§ **Task to complete**: Among the records, find the lines that hold the string "word" and return them.

§ **Data for this exercise**:
■ ■ ■ ■ ■ ■ ■
(** * compose2hcl: the Compose-to-Nomad translation engine

    A shallow embedding of [src/converter.ts], [src/validation/compose-validator.ts],
    the entry points of [src/index.ts] and a caller of theirs in
    [nomad-compose/src/deployment-service.ts], with the properties the
    specification states about them and further properties of the code.

    Conventions of the embedding.

    - A parsed Compose document is whatever the YAML parser returned: the
      converter receives it through an unchecked cast, so it is modelled as an
      untyped tree ([value]) and every property read, method call and coercion
      is written out with the outcome JavaScript gives it (a value, or a thrown
      [TypeError]).  The objects the converter builds are trees of the same type.
    - An object is the list of its own enumerable properties in enumeration
      order; keys of a well-formed object are pairwise distinct.  A property
      read with a computed key ([bracket]) goes through the prototype chain;
      the names that the source writes after a dot are names that no
      prototype defines, and are read as own properties ([prop]).
    - Strings are sequences of 8-bit characters (the ASCII range of the
      UTF-16 strings of the source).
    - Numbers are binary64: a finite number is the rational it denotes, and
      the parsers, the product and the quotient round their exact result to
      the nearest binary64 value ([binary64]).  Zero has no sign: the source
      never divides by a computed zero and both zeros print alike.
    - [this.warnings] and [this.errors] are a state threaded through every
      method; an exception leaves the state as it was when it was thrown. *)

From Stdlib Require Import ZArith QArith Qround Qabs Qpower List String Ascii Bool Lia Lqa
  DecimalString.
From Stdlib Require Qcanon DecimalNat.
Import ListNotations.

Set Warnings "-register-all".

Local Open Scope string_scope.
Local Open Scope Z_scope.

(** ** Numbers *)

Inductive number : Type :=
| NaN
| Infinity (negative : bool)
| Fin (q : Q).

Definition num (z : Z) : number := Fin (inject_Z z).

Definition Q_is_zero (q : Q) : bool := Qnum q =? 0.
Definition Q_is_neg (q : Q) : bool := Qnum q <? 0.

(** [2^k], for an integer [k] of either sign. *)
Definition pow2 (k : Z) : Q := Qpower 2 k.

(** The binade of a positive rational: the [e] with [2^e <= q < 2^(e+1)]. *)
Definition binade (q : Q) : Z :=
  let e := Z.log2 (Qnum q) - Z.log2 (Zpos (Qden q)) in
  if Qle_bool (pow2 e) q then e else e - 1.

(** The integer nearest to [x], a tie going to the even one. *)
Definition nearest_even (x : Q) : Z :=
  let k := Qfloor x in
  match (x - inject_Z k ?= 1 # 2)%Q with
  | Lt => k
  | Gt => k + 1
  | Eq => if Z.even k then k else k + 1
  end.

(** The multiple of the unit in the last place that is nearest to a positive
    rational: 53 significant bits, the least exponent -1074. *)
Definition binary64_magnitude (a : Q) : Q :=
  let u := Z.max (binade a - 52) (-1074) in
  inject_Z (nearest_even (a / pow2 u)) * pow2 u.

(** The Number value of a rational: the binary64 value nearest to it, a tie
    going to the even significand, and an infinity from 2^1024 on. *)
Definition binary64 (q : Q) : number :=
  if Q_is_zero q then Fin 0
  else
    let y := binary64_magnitude (Qabs q) in
    if Qle_bool (pow2 1024) y then Infinity (Q_is_neg q)
    else Fin (Qred (if Q_is_neg q then - y else y)).

(** [a * b] on numbers. *)
Definition num_mul (a b : number) : number :=
  match a, b with
  | NaN, _ | _, NaN => NaN
  | Fin x, Fin y => binary64 (x * y)
  | Infinity s, Infinity t => Infinity (xorb s t)
  | Infinity s, Fin y | Fin y, Infinity s =>
      if Q_is_zero y then NaN else Infinity (xorb s (Q_is_neg y))
  end.

(** [a / b] on numbers. *)
Definition num_div (a b : number) : number :=
  match a, b with
  | NaN, _ | _, NaN => NaN
  | Fin x, Fin y =>
      if Q_is_zero y
      then (if Q_is_zero x then NaN else Infinity (Q_is_neg x))
      else binary64 (x / y)
  | Infinity _, Infinity _ => NaN
  | Infinity s, Fin y => Infinity (xorb s (Q_is_neg y))
  | Fin _, Infinity _ => Fin 0
  end.

(** [Math.round]: the nearest integer, ties towards +infinity.  On a
    binary64 value the result is a binary64 value again. *)
Definition Math_round (a : number) : number :=
  match a with
  | Fin x => num (Qfloor (x + (1 # 2)))
  | _ => a
  end.

(** [a <= b] for numbers that are not NaN. *)
Definition num_leb (a b : number) : bool :=
  match a, b with
  | Fin x, Fin y => Qle_bool x y
  | Infinity true, _ => true
  | _, Infinity false => true
  | _, _ => false
  end.

(** [Math.max(a, b)]. *)
Definition Math_max (a b : number) : number :=
  match a, b with
  | NaN, _ | _, NaN => NaN
  | _, _ => if num_leb a b then b else a
  end.

Definition num_truthy (a : number) : bool :=
  match a with
  | NaN => false
  | Infinity _ => true
  | Fin x => negb (Q_is_zero x)
  end.

Definition num_isNaN (a : number) : bool :=
  match a with NaN => true | _ => false end.

(** ** Characters and strings *)

Definition is_digit (c : ascii) : bool :=
  let n := nat_of_ascii c in ((48 <=? n) && (n <=? 57))%nat.

Definition digit_value (c : ascii) : Z := Z.of_nat (nat_of_ascii c) - 48.

(** The white space of [\s] and of [StrWhiteSpaceChar], in the ASCII range. *)
Definition is_space (c : ascii) : bool :=
  let n := nat_of_ascii c in (((9 <=? n) && (n <=? 13)) || (n =? 32))%nat.

Definition lower_char (c : ascii) : ascii :=
  let n := nat_of_ascii c in
  if ((65 <=? n) && (n <=? 90))%nat then ascii_of_nat (n + 32) else c.

(** [s.toLowerCase()]. *)
Fixpoint toLowerCase (s : string) : string :=
  match s with
  | EmptyString => EmptyString
  | String c r => String (lower_char c) (toLowerCase r)
  end.

(** [s.startsWith(p)]. *)
Definition startsWith (s p : string) : bool := String.prefix p s.

(** [s.includes(p)]: [p] occurs in [s]. *)
Fixpoint includes (s p : string) : bool :=
  String.prefix p s ||
  match s with
  | EmptyString => false
  | String _ r => includes r p
  end.

(** [s.split(sep)] for a separator of one character. *)
Fixpoint split (sep : ascii) (s : string) : list string :=
  match s with
  | EmptyString => [EmptyString]
  | String c r =>
      if Ascii.eqb c sep then EmptyString :: split sep r
      else match split sep r with
           | p :: ps => String c p :: ps
           | [] => [String c EmptyString]
           end
  end.

(** [l.join(sep)] on strings. *)
Definition join (sep : string) (l : list string) : string := String.concat sep l.

(** The longest prefix of characters satisfying [p], and the rest. *)
Fixpoint span (p : ascii -> bool) (s : string) : string * string :=
  match s with
  | EmptyString => (EmptyString, EmptyString)
  | String c r =>
      if p c then let '(a, b) := span p r in (String c a, b)
      else (EmptyString, s)
  end.

Definition dropWhile (p : ascii -> bool) (s : string) : string := snd (span p s).

Fixpoint rev_string (s : string) : string :=
  match s with
  | EmptyString => EmptyString
  | String c r => rev_string r ++ String c EmptyString
  end.

(** [s.trim()]. *)
Definition trim (s : string) : string :=
  rev_string (dropWhile is_space (rev_string (dropWhile is_space s))).

(** [s.split(/\s+/)]. *)
Fixpoint split_spaces_from (fuel : nat) (s : string) : list string :=
  match fuel with
  | O => [s]
  | S fuel' =>
      let '(word, rest) := span (fun c => negb (is_space c)) s in
      match rest with
      | EmptyString => [word]
      | _ => word :: split_spaces_from fuel' (dropWhile is_space rest)
      end
  end.

Definition split_spaces (s : string) : list string :=
  split_spaces_from (S (String.length s)) s.

Definition double_quote : string := String (ascii_of_nat 34) EmptyString.

(** The value of a string of decimal digits. *)
Fixpoint digits_from (acc : Z) (s : string) : Z :=
  match s with
  | EmptyString => acc
  | String c r => digits_from (10 * acc + digit_value c) r
  end.

Definition digits_value (s : string) : Z := digits_from 0 s.

(** The decimal numeral of an array index, as a template literal prints it. *)
Definition index_string (i : nat) : string :=
  NilEmpty.string_of_uint (Nat.to_uint i).

(** The decimal numeral of an integer. *)
Definition Z_string (z : Z) : string :=
  match z with
  | Zneg p => "-" ++ NilEmpty.string_of_uint (N.to_uint (Npos p))
  | _ => NilEmpty.string_of_uint (N.to_uint (Z.to_N z))
  end.

Definition is_hex_digit (c : ascii) : bool :=
  let n := nat_of_ascii c in
  (is_digit c || ((65 <=? n) && (n <=? 70)) || ((97 <=? n) && (n <=? 102)))%nat.

Definition hex_digit_value (c : ascii) : Z :=
  let n := Z.of_nat (nat_of_ascii c) in
  if is_digit c then n - 48 else if n <? 97 then n - 55 else n - 87.

Fixpoint hex_from (acc : Z) (s : string) : Z :=
  match s with
  | EmptyString => acc
  | String c r => hex_from (16 * acc + hex_digit_value c) r
  end.

(** A leading sign, as [parseInt] and [parseFloat] read it. *)
Definition read_sign (s : string) : bool * string :=
  match s with
  | String "-" r => (true, r)
  | String "+" r => (false, r)
  | _ => (false, s)
  end.

Definition signed (negative : bool) (z : Z) : Z := if negative then - z else z.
■ ■ ■ ■ ■ ■ ■
§ **Task result**:
      let '(word, rest) := span (fun c => negb (is_space c)) s in
      | EmptyString => [word]
      | _ => word :: split_spaces_from fuel' (dropWhile is_space rest)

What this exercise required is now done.